#### REQUIRED WORK:
From the line with "let '(bs, ihave) := st in" through the line with "expire else None", inclusive, return each line of the data below exactly and leave the rest out.

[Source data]
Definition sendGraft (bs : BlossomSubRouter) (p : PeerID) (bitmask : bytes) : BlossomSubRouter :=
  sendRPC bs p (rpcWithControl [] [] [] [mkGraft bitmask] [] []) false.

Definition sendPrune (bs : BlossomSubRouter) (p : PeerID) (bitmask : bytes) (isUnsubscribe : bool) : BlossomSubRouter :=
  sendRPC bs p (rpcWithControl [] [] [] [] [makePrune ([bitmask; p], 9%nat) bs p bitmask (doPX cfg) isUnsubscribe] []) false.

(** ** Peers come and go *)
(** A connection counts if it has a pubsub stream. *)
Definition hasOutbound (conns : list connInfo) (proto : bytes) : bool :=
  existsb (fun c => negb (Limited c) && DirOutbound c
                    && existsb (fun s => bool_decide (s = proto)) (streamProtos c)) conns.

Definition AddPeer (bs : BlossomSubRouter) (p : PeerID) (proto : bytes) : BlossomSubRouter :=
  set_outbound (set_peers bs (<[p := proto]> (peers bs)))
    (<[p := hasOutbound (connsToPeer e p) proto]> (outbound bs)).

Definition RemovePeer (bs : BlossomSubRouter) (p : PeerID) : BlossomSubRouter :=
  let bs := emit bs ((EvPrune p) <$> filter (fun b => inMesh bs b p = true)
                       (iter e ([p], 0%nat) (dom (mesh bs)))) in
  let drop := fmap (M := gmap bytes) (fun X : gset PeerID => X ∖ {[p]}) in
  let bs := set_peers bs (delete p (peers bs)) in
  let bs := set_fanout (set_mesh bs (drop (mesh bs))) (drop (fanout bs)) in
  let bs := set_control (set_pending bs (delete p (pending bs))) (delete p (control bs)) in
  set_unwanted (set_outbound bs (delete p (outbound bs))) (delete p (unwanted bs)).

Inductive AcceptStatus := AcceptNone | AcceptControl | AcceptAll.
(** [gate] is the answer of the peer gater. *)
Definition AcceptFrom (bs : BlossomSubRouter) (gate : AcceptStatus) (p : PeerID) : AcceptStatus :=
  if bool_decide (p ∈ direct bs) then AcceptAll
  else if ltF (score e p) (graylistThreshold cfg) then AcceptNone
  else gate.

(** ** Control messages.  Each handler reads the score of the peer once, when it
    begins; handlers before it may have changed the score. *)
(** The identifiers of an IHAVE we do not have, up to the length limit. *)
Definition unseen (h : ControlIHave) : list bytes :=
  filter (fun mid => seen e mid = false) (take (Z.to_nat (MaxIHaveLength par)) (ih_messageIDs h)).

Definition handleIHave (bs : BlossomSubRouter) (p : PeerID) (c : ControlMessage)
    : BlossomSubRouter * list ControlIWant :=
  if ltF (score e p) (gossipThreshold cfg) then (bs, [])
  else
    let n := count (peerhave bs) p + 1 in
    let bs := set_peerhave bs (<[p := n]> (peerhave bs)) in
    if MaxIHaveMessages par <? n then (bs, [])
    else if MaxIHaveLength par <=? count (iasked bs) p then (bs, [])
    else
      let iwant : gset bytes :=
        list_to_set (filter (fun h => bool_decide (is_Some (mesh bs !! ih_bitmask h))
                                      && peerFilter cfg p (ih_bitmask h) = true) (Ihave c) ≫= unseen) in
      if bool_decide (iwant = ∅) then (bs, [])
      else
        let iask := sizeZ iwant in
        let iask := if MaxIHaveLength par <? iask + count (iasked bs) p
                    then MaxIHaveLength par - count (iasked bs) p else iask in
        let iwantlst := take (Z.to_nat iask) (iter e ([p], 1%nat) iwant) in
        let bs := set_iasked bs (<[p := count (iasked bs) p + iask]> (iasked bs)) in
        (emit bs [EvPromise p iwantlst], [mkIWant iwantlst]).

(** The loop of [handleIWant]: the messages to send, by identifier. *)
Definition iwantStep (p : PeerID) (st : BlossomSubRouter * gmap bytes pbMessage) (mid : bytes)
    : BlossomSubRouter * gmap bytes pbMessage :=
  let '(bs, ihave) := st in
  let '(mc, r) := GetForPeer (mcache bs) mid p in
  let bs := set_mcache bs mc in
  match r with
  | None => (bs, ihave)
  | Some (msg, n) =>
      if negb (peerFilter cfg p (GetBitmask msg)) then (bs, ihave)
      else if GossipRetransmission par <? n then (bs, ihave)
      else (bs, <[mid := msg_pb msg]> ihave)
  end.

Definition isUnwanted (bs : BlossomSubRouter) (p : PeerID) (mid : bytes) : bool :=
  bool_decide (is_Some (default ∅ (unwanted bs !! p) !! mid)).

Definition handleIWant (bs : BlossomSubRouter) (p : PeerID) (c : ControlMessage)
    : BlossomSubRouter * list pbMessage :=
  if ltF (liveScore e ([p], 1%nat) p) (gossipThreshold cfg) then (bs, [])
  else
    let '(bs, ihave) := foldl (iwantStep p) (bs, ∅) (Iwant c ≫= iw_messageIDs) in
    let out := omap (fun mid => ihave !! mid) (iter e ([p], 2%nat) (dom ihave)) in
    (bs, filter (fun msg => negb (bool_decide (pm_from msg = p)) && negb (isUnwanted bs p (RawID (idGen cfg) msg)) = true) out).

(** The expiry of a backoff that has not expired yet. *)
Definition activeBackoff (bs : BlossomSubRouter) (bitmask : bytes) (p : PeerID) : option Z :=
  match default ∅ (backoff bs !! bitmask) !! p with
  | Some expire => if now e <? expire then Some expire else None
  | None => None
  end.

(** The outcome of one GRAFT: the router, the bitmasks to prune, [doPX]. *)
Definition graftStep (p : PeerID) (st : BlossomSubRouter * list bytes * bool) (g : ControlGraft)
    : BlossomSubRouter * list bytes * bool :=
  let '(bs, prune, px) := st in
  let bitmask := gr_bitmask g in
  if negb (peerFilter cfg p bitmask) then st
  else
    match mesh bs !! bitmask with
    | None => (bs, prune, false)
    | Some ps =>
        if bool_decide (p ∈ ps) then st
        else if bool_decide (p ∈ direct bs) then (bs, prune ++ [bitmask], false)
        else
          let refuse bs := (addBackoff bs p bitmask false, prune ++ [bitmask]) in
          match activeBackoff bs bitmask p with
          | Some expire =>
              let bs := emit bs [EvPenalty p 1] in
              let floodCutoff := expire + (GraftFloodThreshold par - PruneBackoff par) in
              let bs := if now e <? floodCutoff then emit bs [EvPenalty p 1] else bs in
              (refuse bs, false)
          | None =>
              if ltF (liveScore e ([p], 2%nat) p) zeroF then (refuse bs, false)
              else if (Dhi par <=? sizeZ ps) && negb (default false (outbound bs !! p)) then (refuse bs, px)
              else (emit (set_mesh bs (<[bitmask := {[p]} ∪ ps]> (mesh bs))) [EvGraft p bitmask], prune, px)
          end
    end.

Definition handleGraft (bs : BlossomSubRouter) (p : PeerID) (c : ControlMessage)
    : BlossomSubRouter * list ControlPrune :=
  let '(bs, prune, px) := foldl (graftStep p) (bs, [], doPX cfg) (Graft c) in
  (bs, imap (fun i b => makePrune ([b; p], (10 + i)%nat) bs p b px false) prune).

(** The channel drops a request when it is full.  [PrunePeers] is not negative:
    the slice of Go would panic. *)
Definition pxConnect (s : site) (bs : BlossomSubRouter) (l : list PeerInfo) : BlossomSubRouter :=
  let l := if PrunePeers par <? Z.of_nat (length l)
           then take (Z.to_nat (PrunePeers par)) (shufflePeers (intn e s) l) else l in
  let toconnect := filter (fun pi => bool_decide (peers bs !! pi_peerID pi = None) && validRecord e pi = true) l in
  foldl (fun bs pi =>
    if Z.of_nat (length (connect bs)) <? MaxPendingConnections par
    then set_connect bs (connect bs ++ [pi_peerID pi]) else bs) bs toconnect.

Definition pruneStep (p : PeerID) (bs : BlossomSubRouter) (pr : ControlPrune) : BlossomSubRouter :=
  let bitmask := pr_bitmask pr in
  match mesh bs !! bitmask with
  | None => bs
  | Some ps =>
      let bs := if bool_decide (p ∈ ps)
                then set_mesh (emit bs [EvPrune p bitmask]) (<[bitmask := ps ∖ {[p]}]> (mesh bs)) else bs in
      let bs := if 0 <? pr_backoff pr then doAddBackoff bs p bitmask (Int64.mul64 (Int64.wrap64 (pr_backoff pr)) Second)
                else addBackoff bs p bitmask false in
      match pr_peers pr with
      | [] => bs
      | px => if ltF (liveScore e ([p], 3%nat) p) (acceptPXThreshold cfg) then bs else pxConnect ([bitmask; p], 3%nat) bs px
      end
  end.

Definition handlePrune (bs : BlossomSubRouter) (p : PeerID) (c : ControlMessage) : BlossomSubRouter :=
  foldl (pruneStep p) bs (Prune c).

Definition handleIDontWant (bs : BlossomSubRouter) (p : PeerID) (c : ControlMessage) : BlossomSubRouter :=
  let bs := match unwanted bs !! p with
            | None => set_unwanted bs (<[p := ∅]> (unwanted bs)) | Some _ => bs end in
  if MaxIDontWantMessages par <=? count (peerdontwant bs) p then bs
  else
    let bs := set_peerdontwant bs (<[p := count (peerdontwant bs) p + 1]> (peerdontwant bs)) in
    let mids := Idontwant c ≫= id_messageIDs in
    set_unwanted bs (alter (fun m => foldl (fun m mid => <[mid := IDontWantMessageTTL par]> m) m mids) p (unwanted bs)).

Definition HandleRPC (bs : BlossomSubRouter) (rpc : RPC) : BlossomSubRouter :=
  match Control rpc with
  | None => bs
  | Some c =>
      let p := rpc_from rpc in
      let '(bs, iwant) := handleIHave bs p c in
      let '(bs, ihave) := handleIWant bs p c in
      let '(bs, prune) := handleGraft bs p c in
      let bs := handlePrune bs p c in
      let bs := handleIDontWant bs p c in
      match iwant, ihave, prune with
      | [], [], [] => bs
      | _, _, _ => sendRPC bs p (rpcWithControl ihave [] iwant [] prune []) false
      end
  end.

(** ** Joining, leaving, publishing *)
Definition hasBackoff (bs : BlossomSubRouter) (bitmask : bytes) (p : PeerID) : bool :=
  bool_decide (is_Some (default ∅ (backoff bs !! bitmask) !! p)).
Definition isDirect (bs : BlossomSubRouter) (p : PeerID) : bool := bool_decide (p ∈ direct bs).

#### EXPECTED OUTPUT:
  let '(bs, ihave) := st in
  let '(mc, r) := GetForPeer (mcache bs) mid p in
  let bs := set_mcache bs mc in
  match r with
  | None => (bs, ihave)
  | Some (msg, n) =>
      if negb (peerFilter cfg p (GetBitmask msg)) then (bs, ihave)
      else if GossipRetransmission par <? n then (bs, ihave)
      else (bs, <[mid := msg_pb msg]> ihave)
  end.

Definition isUnwanted (bs : BlossomSubRouter) (p : PeerID) (mid : bytes) : bool :=
  bool_decide (is_Some (default ∅ (unwanted bs !! p) !! mid)).

Definition handleIWant (bs : BlossomSubRouter) (p : PeerID) (c : ControlMessage)
    : BlossomSubRouter * list pbMessage :=
  if ltF (liveScore e ([p], 1%nat) p) (gossipThreshold cfg) then (bs, [])
  else
    let '(bs, ihave) := foldl (iwantStep p) (bs, ∅) (Iwant c ≫= iw_messageIDs) in
    let out := omap (fun mid => ihave !! mid) (iter e ([p], 2%nat) (dom ihave)) in
    (bs, filter (fun msg => negb (bool_decide (pm_from msg = p)) && negb (isUnwanted bs p (RawID (idGen cfg) msg)) = true) out).

(** The expiry of a backoff that has not expired yet. *)
Definition activeBackoff (bs : BlossomSubRouter) (bitmask : bytes) (p : PeerID) : option Z :=
  match default ∅ (backoff bs !! bitmask) !! p with
  | Some expire => if now e <? expire then Some expire else None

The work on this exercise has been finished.